Out-Law / Your Daily Need-To-Know

The California Supreme Court yesterday ruled that former Intel employee Ken Hamidi did not "trespass" on Intel's computers when he sent e-mail messages to thousands of its employees worldwide.

The chip maker had tried to argue a breach of a state trespass law – but the court decided that e-mail could only invoke that law if it caused actual damage to equipment or property.

The Story

Ken Hamidi spent nine years as an Intel engineer. Following a work-related road accident he took a medical leave of absence in 1992 and, when fired three years later, began a crusade against the company he described as treating him like an enemy. He claimed compensation for back pain. Intel hired a private investigator who secretly filmed 55-year-old Hamidi changing a wheel on his car, despite the alleged pain. Hamidi claims that the investigator slashed his tyre to set him up.

The mud-slinging got worse. Hamidi accused the company of brainwashing employees, sending out subliminal messages, driving some employees to the brink of suicide. He also accuses Intel of discrimination on the grounds of age, disability, gender, race, and ethnic origin.

Hamidi expressed these grievances on six separate occasions, by sending an e-mail to all Intel employees. Intel fought back. It won a court order, forbidding Hamidi from sending any more e-mails to company employees on the grounds that he was "trespassing" on its private property. The court said that, while "trespass to chattel" (a chattel being any property other than freehold land) requires some harm to the property – in this case Intel's computers – that standard was met by the loss of productivity that Intel suffered as its staff dealt with Hamidi's messages.

This wouldn't stop Hamidi putting his opinions on the internet; but Intel said it wanted to make sure that he didn't "upset" its current employees.

The court agreed with Intel, deciding that its e-mail system was not a public forum, even though it was connected to the internet.

However, with the financial backing of civil liberties group the Electronic Frontier Foundation (EFF), Hamidi appealed to the California Supreme Court.

Monday's result

California's Supreme Court ruled 4-3 for Hamidi, reasoning that the legal claim of trespass to chattels requires damage to Intel's computers or their usefulness, not just distraction or loss of productivity due to employees reading messages that criticised Intel.

The decision noted that calling distressing content of a message a "trespass" on the computer was as wrong as claiming that "the personal distress caused by reading an unpleasant letter would be an injury to the recipient's mailbox, or the loss of privacy caused by an intrusive telephone call would be an injury to the recipient's telephone equipment."

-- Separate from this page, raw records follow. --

(* ===== verification/Mechanism.v ===== *)
(** The source-owned programs of probes/pmb1-finite-runner/mechanism.py: the
    twelve cases and their packet, the independent oracle and the fixed SQL
    adapter over its own database. *)
From S2P Require Import Prelude Json JsonParse Cost Packet Oracle Sqlite.
Open Scope Z_scope.

(** ** Data *)

Definition TABLES : list string :=
  ["control"; "application"; "audit"; "session"; "quota"; "object_kv"; "alarm"; "cascade_parent"].

Definition SCHEMA : string := "
PRAGMA foreign_keys=ON;
CREATE TABLE control(id INTEGER PRIMARY KEY, state TEXT NOT NULL, generation INTEGER NOT NULL);
INSERT INTO control VALUES(1,'open',1);
CREATE TABLE application(id INTEGER PRIMARY KEY, value TEXT NOT NULL);
INSERT INTO application VALUES(1,'synthetic');
CREATE TABLE audit(id INTEGER PRIMARY KEY, event TEXT NOT NULL);
CREATE TABLE cascade_parent(id INTEGER PRIMARY KEY);
INSERT INTO cascade_parent VALUES(1);
CREATE TABLE session(id INTEGER PRIMARY KEY, value TEXT NOT NULL,
 parent_id INTEGER NOT NULL DEFAULT 1 REFERENCES cascade_parent(id) ON DELETE CASCADE);
INSERT INTO session(id,value) VALUES(1,'synthetic');
CREATE TABLE quota(id INTEGER PRIMARY KEY, credit INTEGER NOT NULL);
INSERT INTO quota VALUES(1,100);
CREATE TABLE object_kv(id TEXT PRIMARY KEY, value BLOB NOT NULL);
INSERT INTO object_kv VALUES('binary',x'00ff');
CREATE TABLE alarm(id INTEGER PRIMARY KEY, instant INTEGER);
INSERT INTO alarm VALUES(1,NULL);
".

Definition COLUMNS : list (string * list string) :=
  [("control", ["id"; "state"; "generation"]); ("application", ["id"; "value"]); ("audit", ["id"; "event"]);
   ("session", ["id"; "value"; "parent_id"]); ("quota", ["id"; "credit"]); ("object_kv", ["id"; "value"]);
   ("alarm", ["id"; "instant"]); ("cascade_parent", ["id"])].
(** The oracle's reference and the new adapter, computed once. *)
Definition reference : Reference := Eval vm_compute in match oracle_reference with Ok r => r | Err _ => mkReference [] [] end.
Lemma reference_eq : oracle_reference = Ok reference.
Proof. vm_compute. reflexivity. Qed.
Definition new_adapter : Mech := mkMech empty_db [] [] RETAINED [] 1200 0 0.
Lemma adapter_eq n : adapter (packet_of n) = Ok new_adapter.
Proof.
  unfold adapter. change (p_cases (packet_of n)) with program_cases.
  change (nth_error program_cases 11) with (Some (List.nth 11 program_cases (mkCase 0 [] None))). cbv iota beta.
  change (c_interruption _) with (Some "partial_output"). cbv iota beta. change (empty_str "partial_output") with false.
  cbv iota. unfold programs. rewrite bool_decide_eq_true_2 by done. cbn [negb refuse_if rbind].
  rewrite program_cases_eq, bool_decide_eq_true_2 by done. reflexivity.
Qed.

(** The rehearsal of a case, with its settled parts computed away. *)
Definition evaluate (p : Packet) : res Result * RState World :=
  run_admitted (H := rehearsal_journal toy_sha256 healthy)
    (rehearsal_ports pin slow p reference) p_key (rehearsal_config p)
    (start (rehearsal_config p) (new_world new_adapter)).

Definition context_value : SourceContext := Eval vm_compute in the_context toy_sha256 pin (toy_sha256 "oracle").
Definition packet_value (n : Z) : Packet :=
  mkPacket ("source-case-" +:+ str_of_int n) pin PROFILE OBJECT_PROFILE program_cases 0 1200 60 (Some context_value) n.
Lemma packet_value_eq n : packet_of n = packet_value n.
Proof.
  unfold packet_of, the_packet, packet_value.
  assert (the_context toy_sha256 pin (toy_sha256 "oracle") = context_value) as -> by (vm_compute; reflexivity). done.
Qed.

Lemma check_program_ok n :
  check_program (make_packet toy_sha256 pin (toy_sha256 "oracle")) (rehearsal_config (packet_of n)) = Ok tt.
Proof.
  unfold check_program. change (interruption_of _) with "partial_output".
  change (p_selected_case _) with n. rewrite make_packet_eq. cbn [rbind].
  fold (packet_of n). change (cf_packet (rehearsal_config (packet_of n))) with (packet_of n).
  rewrite !bool_decide_eq_true_2 by reflexivity. cbn [negb orb cf_concrete_oracle rehearsal_config forallb cf_adapters a_concrete andb refuse_if rbind existsb].
  by rewrite bool_decide_eq_true_2.
Qed.

Lemma rehearse_evaluated n : 1 <= n <= 12 → rehearse slow healthy n = Ok (evaluate (packet_value n)).
Proof.
  intros Hn. unfold rehearse, evaluate. rewrite reference_eq, adapter_eq, <- (packet_value_eq n). cbn [rbind]. f_equal.
  apply run_admitted_eq; [exact (packet_of_valid n Hn)|exact (check_program_ok n)].
Qed.

(** ** Properties *)

Definition complete_report (reserved : Z) : Report :=
  mkReport "mechanism_complete" "selected_source_case_complete" (Some "mechanism_complete") true reserved.
Definition unknown_report (reason : string) (content : bool) (reserved : Z) : Report :=
  mkReport "unknown" reason (Some "unknown") content reserved.
Definition program_length (n : Z) : Z :=
  foldr (λ c k, if c_number c =? n then Z.of_nat (length (c_operations c)) else k) 0 program_cases.

(** What each case is for, and how it must end. *)
Definition expected_report (n : Z) : Report :=
  if n =? 4 then unknown_report "external_ack_or_adapter_unknown" true 7
  else if n =? 5 then unknown_report "malformed_or_missing_control_fail_closed" false 8
  else if n =? 6 then unknown_report "fixed_operation_or_deadline" true 19
  else if n =? 10 then unknown_report "trusted_operator_guard_bypass_detected" true 18
  else if n =? 11 then unknown_report "broken_guard_mutate_revert_detected" true 18
  else if n =? 12 then mkReport "closed_refusal" "partial_output" (Some "closed_refusal") true (program_length n)
  else complete_report (program_length n).

Lemma map_eq_in {A B} (f g : A → B) l x : map f l = map g l → x ∈ l → f x = g x.
Proof.
  induction l as [|y l IH]; [set_solver|]. cbn [map]. intros [= H1 H2] [->|Hx]%elem_of_cons; auto.
Qed.

Lemma rehearsals : map (λ n, report_of (evaluate (packet_value n))) twelve = map (λ n, Some (expected_report n)) twelve.
Proof. vm_cast_no_check (eq_refl (map (λ n, Some (expected_report n)) twelve)). Qed.

(** The whole stack end to end: on a fresh fixture and journal, with the slow clock, no
    fault of the journal and the toy digest, the twelve cases end exactly as they are
    declared to. The six guarded cases complete, the interruption closes by refusal, and
    lost acknowledgment, malformed control, expired observation, guard bypass and broken
    guard each end unknown with their own reason after the operations reserved until
    then; the journal records the same status, and except where control itself was
    destroyed the fixture holds exactly the closed content, rejected writes and all. *)
Lemma rehearsal_outcomes n : 1 <= n <= 12 → report slow healthy n = Some (expected_report n).
Proof.
  intros Hn. unfold report, report_res. rewrite (rehearse_evaluated n Hn).
  apply (map_eq_in _ _ _ _ rehearsals). unfold twelve. rewrite !elem_of_cons. lia.
Qed.
(* ===== verification/Control.v ===== *)
(** probes/pmb1-d1/control.py and the fixed SQL it ships beside it: the
    generation texts of a maintenance transition, the close and reopen
    transitions, and the complete readback that confirms one. *)
From Stdlib Require Import DecimalString.
From S2P Require Import Prelude Json JsonParse Oracle.

(** ** Data *)

Definition MAX_GENERATION : Z := 9223372036854775807.

(** The files of [read_sql], comments included. *)
Definition CLOSE_SQL : string :=
"UPDATE maintenance_control SET generation = generation + 1, state = 'closed'
WHERE (SELECT COUNT(*) FROM maintenance_control) = 1
  AND typeof(singleton_id) = 'integer' AND singleton_id = 1
  AND typeof(generation) = 'integer'
  AND generation BETWEEN 1 AND 9223372036854775806
  AND typeof(state) = 'text' AND state = 'open'
  AND typeof(:expected_generation) = 'text'
  AND CAST(generation AS TEXT) = :expected_generation;
".
Definition REOPEN_SQL : string :=
"UPDATE maintenance_control SET generation = generation + 1, state = 'open'
WHERE (SELECT COUNT(*) FROM maintenance_control) = 1
  AND typeof(singleton_id) = 'integer' AND singleton_id = 1
  AND typeof(generation) = 'integer'
  AND generation BETWEEN 1 AND 9223372036854775806
  AND typeof(state) = 'text' AND state = 'closed'
  AND typeof(:expected_generation) = 'text'
  AND CAST(generation AS TEXT) = :expected_generation;
".
Definition READBACK_SQL : string :=
"-- Entire relation, no WHERE/LIMIT: do not hide extra/malformed authority rows.
SELECT typeof(singleton_id) AS singleton_type,
       CAST(singleton_id AS TEXT) AS singleton_text,
       typeof(rowid) AS rowid_type, CAST(rowid AS TEXT) AS rowid_text,
       typeof(generation) AS generation_type,
       CAST(generation AS TEXT) AS generation_text,
       typeof(state) AS state_type, state
FROM maintenance_control;
".
Definition SCHEMA_SQL : string :=
"-- Complete schema, including indexes/internal definitions. No exclusion list.
SELECT type, name, tbl_name, sql FROM sqlite_schema ORDER BY type, name;
".

(** A dict of column names. *)
Definition DictRow : Type := list (string * pyval).

Record Transition := mkTransition {
  operation : string;
  expected_generation : string;
  next_generation : string;
  next_state : string;
  sql : string;
}.

Record ControlReadback := mkControlReadback { cr_generation : string; cr_state : string }.
#[export] Instance ControlReadback_eq_dec : EqDecision ControlReadback.
Proof. solve_decision. Defined.

(** ** Operations *)

(** [generation_text(value, reserve_increment=...)] *)
Definition generation_text (value : pyval) (reserve_increment : bool) : res string :=
  match value with
  | PStr s =>
      refuse_if (negb ((1 <=? slen s) && (slen s <=? 19)) || negb (isascii s) || negb (isdecimal s)
                 || head_is "0" s) "invalid_generation_text" ;?
      refuse_if (MAX_GENERATION - Z.b2z reserve_increment <? int_of_str s) "generation_exhausted" ;?
      Ok s
  | _ => Err (Refusal "invalid_generation_text")
  end.

(** [read_sql(name)] for the four statements a transition uses. *)
Definition read_sql (name : string) : string :=
  if bool_decide (name = "close") then CLOSE_SQL
  else if bool_decide (name = "reopen") then REOPEN_SQL
  else if bool_decide (name = "readback") then READBACK_SQL
  else if bool_decide (name = "schema") then SCHEMA_SQL
  else EmptyString.

Definition close (expected_generation : pyval) : res Transition :=
  let? expected := generation_text expected_generation true in
  Ok (mkTransition "close" expected (str_of_int (int_of_str expected + 1)) "closed" (read_sql "close")).
Definition reopen (expected_generation : pyval) : res Transition :=
  let? expected := generation_text expected_generation true in
  Ok (mkTransition "reopen" expected (str_of_int (int_of_str expected + 1)) "open" (read_sql "reopen")).

Definition require_one_change (changes : pyval) : res unit :=
  refuse_if (negb (bool_decide (changes = PInt 1))) "affected_rows_not_one".

Definition readback_keys : list string :=
  ["singleton_type"; "singleton_text"; "rowid_type"; "rowid_text"; "generation_type";
   "generation_text"; "state_type"; "state"].

(** [row[key]]; the callers checked the keys. *)
Definition row_get (row : DictRow) (key : string) : pyval := default POther (dict_get key row).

The court made clear that the nature of Hamidi's e-mails differed significantly from spam, which can overburden a company's computer system. The written opinion observes that "Intel presented no evidence that its system was slowed or otherwiese impaired," noting also that companies like Intel have other remedies, including defamation laws.

EFF Senior Staff Attorney Lee Tien said of yesterday's result:

"The California Supreme Court today protected the rights of those who send e-mail by refusing to extend the trespass to chattels doctrine to electronic communications that do not harm property."

EFF Legal Director Cindy Cohn added:

"The Hamidi case establishes that even if you send electronic communications after recipients tell you not to, you are likely protected from spurious trespass lawsuits as long as there is no harm to computer systems as a direct result of the electronic communications."

What would happen in the UK?

Adopting the trespass argument to prevent the sending of e-mails is not unique. In England in 1999, Virgin.Net sued a former customer, Adrian Paris, after Paris allegedly sent around 250,000 junk e-mails using Virgin's system. As a result, Virgin's entire e-mail service was blacklisted by spam filters, causing loss of reputation.

The company sued, arguing trespass (and breach of contract). However, the case settled out of court, so there was no opportunity to see how an English judge might react to these arguments.